:: Material supplied ::
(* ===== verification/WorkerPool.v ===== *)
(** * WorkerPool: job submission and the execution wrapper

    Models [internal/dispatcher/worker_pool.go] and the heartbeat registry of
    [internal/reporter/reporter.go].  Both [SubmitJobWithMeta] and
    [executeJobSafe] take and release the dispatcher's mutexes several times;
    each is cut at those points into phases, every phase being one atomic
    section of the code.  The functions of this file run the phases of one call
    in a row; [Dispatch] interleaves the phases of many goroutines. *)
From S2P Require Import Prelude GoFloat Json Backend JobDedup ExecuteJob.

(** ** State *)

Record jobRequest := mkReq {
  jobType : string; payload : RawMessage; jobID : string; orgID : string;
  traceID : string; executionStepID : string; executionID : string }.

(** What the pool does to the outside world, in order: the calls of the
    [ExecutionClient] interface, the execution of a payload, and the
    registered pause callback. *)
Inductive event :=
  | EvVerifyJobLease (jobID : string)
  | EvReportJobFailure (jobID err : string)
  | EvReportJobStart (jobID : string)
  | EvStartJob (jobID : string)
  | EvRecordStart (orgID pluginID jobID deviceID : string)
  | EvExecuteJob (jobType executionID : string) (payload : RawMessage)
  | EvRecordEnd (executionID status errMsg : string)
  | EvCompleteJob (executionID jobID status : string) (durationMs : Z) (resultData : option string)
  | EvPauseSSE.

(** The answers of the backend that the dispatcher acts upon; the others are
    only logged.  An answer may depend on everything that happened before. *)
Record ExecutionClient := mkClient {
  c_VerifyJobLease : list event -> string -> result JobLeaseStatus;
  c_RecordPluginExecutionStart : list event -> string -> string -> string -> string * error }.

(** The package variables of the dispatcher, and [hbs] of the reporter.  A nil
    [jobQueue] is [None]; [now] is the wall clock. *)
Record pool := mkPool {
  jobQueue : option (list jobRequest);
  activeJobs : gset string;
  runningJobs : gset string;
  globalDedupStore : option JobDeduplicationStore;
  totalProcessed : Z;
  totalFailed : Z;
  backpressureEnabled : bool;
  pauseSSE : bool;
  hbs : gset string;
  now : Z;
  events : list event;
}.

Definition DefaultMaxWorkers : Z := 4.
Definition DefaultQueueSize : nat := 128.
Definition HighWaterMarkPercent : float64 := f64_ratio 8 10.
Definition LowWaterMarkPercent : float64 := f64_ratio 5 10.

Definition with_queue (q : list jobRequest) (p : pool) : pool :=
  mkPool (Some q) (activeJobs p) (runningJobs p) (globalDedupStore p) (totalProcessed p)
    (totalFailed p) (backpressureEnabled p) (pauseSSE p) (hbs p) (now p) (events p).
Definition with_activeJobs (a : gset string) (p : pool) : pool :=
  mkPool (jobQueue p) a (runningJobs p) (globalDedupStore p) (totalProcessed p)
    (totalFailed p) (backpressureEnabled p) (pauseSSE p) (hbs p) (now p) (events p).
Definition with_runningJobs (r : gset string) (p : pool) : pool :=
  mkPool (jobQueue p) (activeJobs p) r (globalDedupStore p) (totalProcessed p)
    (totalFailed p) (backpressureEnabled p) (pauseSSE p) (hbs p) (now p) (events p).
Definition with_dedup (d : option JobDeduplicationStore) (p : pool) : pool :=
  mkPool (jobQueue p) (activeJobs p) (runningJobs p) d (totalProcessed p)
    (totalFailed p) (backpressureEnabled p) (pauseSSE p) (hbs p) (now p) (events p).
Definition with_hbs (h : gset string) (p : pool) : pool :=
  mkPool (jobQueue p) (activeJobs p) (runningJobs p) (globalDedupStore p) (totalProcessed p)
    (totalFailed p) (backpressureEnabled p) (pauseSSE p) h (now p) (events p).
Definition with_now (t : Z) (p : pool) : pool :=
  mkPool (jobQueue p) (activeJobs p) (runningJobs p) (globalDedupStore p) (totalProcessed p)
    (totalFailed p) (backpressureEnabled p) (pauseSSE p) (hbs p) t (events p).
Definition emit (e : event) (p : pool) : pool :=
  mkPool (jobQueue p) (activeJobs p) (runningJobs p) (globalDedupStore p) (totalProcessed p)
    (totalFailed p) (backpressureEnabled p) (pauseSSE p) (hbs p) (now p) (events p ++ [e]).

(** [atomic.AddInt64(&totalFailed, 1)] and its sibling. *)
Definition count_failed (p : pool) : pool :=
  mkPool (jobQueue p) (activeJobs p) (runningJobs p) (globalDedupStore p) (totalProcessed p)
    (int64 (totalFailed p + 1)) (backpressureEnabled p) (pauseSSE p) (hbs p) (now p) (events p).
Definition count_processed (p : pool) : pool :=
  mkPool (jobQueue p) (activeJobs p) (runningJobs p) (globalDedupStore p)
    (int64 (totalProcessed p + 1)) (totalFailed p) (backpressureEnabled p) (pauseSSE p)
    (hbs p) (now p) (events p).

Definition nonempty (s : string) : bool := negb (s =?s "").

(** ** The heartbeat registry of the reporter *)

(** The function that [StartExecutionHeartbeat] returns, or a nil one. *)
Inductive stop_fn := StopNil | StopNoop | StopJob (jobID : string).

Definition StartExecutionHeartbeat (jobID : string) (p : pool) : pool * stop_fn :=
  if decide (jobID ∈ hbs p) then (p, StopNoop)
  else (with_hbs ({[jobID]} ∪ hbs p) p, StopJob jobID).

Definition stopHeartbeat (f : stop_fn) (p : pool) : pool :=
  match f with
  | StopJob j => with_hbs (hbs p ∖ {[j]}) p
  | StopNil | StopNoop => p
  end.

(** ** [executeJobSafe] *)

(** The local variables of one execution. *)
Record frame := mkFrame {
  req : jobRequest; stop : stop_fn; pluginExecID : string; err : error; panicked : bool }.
:::
:: Material supplied ::
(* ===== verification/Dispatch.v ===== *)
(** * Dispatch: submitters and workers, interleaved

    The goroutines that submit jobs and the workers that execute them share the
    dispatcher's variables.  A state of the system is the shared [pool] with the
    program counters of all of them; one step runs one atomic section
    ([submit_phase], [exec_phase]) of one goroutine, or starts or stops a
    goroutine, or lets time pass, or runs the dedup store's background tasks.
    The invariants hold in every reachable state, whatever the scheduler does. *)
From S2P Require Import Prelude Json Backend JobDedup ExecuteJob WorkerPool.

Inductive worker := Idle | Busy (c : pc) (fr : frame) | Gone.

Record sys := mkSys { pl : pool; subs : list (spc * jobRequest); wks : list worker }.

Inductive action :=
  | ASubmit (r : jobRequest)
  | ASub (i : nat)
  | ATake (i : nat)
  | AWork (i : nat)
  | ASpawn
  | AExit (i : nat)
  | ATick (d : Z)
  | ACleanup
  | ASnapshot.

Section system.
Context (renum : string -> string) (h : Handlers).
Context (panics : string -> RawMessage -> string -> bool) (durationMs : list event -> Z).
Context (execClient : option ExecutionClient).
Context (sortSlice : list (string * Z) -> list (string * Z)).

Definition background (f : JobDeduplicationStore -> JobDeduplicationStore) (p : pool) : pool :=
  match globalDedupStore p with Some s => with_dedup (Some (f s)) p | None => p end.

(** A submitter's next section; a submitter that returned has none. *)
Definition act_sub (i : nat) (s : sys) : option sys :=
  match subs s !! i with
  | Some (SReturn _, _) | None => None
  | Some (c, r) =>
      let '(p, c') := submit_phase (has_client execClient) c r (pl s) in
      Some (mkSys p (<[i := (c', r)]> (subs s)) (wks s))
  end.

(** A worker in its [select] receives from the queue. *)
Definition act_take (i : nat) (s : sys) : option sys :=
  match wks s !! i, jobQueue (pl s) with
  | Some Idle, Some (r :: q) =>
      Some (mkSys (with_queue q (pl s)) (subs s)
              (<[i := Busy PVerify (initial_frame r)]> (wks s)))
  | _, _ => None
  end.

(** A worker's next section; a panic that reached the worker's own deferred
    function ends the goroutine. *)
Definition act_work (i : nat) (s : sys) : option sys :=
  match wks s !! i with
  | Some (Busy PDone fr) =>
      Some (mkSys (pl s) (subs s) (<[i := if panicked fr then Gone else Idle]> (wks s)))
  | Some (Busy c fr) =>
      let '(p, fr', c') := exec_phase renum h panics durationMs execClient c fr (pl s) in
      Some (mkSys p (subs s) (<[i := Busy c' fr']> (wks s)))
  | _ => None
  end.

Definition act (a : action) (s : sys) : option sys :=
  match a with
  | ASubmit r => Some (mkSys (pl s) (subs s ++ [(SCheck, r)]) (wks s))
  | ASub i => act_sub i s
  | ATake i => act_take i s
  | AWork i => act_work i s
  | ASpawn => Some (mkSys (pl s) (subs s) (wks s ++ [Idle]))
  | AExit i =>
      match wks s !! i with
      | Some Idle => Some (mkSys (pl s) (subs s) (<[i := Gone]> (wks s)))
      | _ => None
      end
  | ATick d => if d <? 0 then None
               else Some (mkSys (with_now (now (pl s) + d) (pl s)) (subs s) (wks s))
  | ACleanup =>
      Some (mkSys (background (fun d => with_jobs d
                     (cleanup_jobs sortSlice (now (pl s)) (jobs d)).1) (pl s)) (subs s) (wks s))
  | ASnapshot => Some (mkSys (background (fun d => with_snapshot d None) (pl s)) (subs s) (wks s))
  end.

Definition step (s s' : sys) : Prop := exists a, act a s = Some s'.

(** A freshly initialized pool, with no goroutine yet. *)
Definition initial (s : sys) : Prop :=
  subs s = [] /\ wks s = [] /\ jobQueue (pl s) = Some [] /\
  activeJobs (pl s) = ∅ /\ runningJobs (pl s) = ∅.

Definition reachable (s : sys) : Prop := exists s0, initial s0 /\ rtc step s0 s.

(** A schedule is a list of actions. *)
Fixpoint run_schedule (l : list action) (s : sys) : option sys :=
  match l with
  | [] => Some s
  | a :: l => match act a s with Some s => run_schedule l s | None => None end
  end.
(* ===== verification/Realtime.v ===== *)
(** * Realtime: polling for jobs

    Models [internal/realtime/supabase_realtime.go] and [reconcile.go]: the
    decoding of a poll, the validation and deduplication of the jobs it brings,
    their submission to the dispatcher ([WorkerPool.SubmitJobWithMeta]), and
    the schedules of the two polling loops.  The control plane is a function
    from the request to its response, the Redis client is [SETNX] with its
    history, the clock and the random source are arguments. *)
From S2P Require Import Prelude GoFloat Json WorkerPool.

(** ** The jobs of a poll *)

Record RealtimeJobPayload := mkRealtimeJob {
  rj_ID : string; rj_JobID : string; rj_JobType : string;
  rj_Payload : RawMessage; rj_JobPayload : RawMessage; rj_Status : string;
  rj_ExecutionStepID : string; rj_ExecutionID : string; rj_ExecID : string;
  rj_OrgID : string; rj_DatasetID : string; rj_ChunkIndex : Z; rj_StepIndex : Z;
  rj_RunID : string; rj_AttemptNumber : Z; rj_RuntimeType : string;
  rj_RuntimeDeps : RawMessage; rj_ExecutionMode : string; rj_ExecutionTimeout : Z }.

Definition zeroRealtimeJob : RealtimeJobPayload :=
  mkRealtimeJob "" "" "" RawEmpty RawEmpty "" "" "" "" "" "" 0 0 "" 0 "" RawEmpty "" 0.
:::
:: Material supplied ::
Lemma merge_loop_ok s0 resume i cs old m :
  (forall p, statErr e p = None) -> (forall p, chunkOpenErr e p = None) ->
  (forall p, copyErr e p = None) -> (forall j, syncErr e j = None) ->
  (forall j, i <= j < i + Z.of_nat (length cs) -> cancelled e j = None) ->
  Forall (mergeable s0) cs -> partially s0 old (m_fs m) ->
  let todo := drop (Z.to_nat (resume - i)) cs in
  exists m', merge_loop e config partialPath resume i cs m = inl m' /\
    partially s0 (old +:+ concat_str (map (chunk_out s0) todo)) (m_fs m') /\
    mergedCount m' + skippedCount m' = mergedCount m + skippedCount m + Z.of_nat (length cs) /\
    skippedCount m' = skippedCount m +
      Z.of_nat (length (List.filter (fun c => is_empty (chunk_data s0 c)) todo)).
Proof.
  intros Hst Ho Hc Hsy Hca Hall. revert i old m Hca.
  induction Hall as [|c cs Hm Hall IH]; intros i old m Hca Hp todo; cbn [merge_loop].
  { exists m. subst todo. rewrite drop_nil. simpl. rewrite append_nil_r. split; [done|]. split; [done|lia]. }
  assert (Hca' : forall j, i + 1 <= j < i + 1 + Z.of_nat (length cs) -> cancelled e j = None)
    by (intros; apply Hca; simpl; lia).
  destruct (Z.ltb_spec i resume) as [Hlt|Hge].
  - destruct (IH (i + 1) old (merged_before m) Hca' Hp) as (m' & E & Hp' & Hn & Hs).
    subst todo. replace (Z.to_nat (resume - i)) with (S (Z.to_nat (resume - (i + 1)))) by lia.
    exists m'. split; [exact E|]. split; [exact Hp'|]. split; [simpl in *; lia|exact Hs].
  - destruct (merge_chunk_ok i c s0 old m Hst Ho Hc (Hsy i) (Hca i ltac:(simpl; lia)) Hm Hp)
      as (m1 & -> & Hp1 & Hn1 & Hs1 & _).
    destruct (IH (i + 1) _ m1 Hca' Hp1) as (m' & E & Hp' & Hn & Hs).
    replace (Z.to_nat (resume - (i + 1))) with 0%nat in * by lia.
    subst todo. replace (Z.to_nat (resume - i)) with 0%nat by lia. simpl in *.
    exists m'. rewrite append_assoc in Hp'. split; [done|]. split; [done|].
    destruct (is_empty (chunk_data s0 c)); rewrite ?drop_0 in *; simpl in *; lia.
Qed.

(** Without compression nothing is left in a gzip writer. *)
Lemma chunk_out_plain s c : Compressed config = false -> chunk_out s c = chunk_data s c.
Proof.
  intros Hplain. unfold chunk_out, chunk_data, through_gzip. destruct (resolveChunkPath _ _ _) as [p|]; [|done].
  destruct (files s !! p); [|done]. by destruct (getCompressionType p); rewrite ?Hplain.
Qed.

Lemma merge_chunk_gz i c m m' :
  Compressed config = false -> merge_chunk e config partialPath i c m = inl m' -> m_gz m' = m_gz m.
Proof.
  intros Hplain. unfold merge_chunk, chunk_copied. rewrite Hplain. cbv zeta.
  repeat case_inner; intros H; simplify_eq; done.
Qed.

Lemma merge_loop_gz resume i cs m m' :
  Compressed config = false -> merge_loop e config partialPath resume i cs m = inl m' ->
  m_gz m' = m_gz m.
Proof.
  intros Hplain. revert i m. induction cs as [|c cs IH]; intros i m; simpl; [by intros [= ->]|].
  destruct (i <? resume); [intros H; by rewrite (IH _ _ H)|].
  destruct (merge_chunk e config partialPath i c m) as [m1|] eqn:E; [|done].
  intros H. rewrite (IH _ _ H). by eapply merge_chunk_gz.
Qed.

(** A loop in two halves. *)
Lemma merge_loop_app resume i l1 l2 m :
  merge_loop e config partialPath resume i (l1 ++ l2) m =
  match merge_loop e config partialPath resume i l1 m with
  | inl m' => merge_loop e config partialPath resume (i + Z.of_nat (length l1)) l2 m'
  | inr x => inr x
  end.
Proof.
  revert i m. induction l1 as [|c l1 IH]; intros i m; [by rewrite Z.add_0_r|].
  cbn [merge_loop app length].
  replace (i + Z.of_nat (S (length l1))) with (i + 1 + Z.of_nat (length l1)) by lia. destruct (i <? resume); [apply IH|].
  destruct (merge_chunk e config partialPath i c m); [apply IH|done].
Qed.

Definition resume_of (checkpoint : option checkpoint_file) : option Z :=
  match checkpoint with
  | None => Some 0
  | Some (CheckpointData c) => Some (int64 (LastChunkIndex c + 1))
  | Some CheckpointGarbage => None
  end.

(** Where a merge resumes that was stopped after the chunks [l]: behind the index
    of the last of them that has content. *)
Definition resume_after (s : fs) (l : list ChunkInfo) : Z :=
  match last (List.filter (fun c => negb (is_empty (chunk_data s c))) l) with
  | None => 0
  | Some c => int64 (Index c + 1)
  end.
:::
Required action
Your task for the entries above: copy exactly the span starting with the line with "totalFailed : Z;" and going on through the line with "Definition LowWaterMarkPercent : float64", both lines included, and nothing else.

Output for this exercise
  totalFailed : Z;
  backpressureEnabled : bool;
  pauseSSE : bool;
  hbs : gset string;
  now : Z;
  events : list event;
}.

Definition DefaultMaxWorkers : Z := 4.
Definition DefaultQueueSize : nat := 128.
Definition HighWaterMarkPercent : float64 := f64_ratio 8 10.
Definition LowWaterMarkPercent : float64 := f64_ratio 5 10.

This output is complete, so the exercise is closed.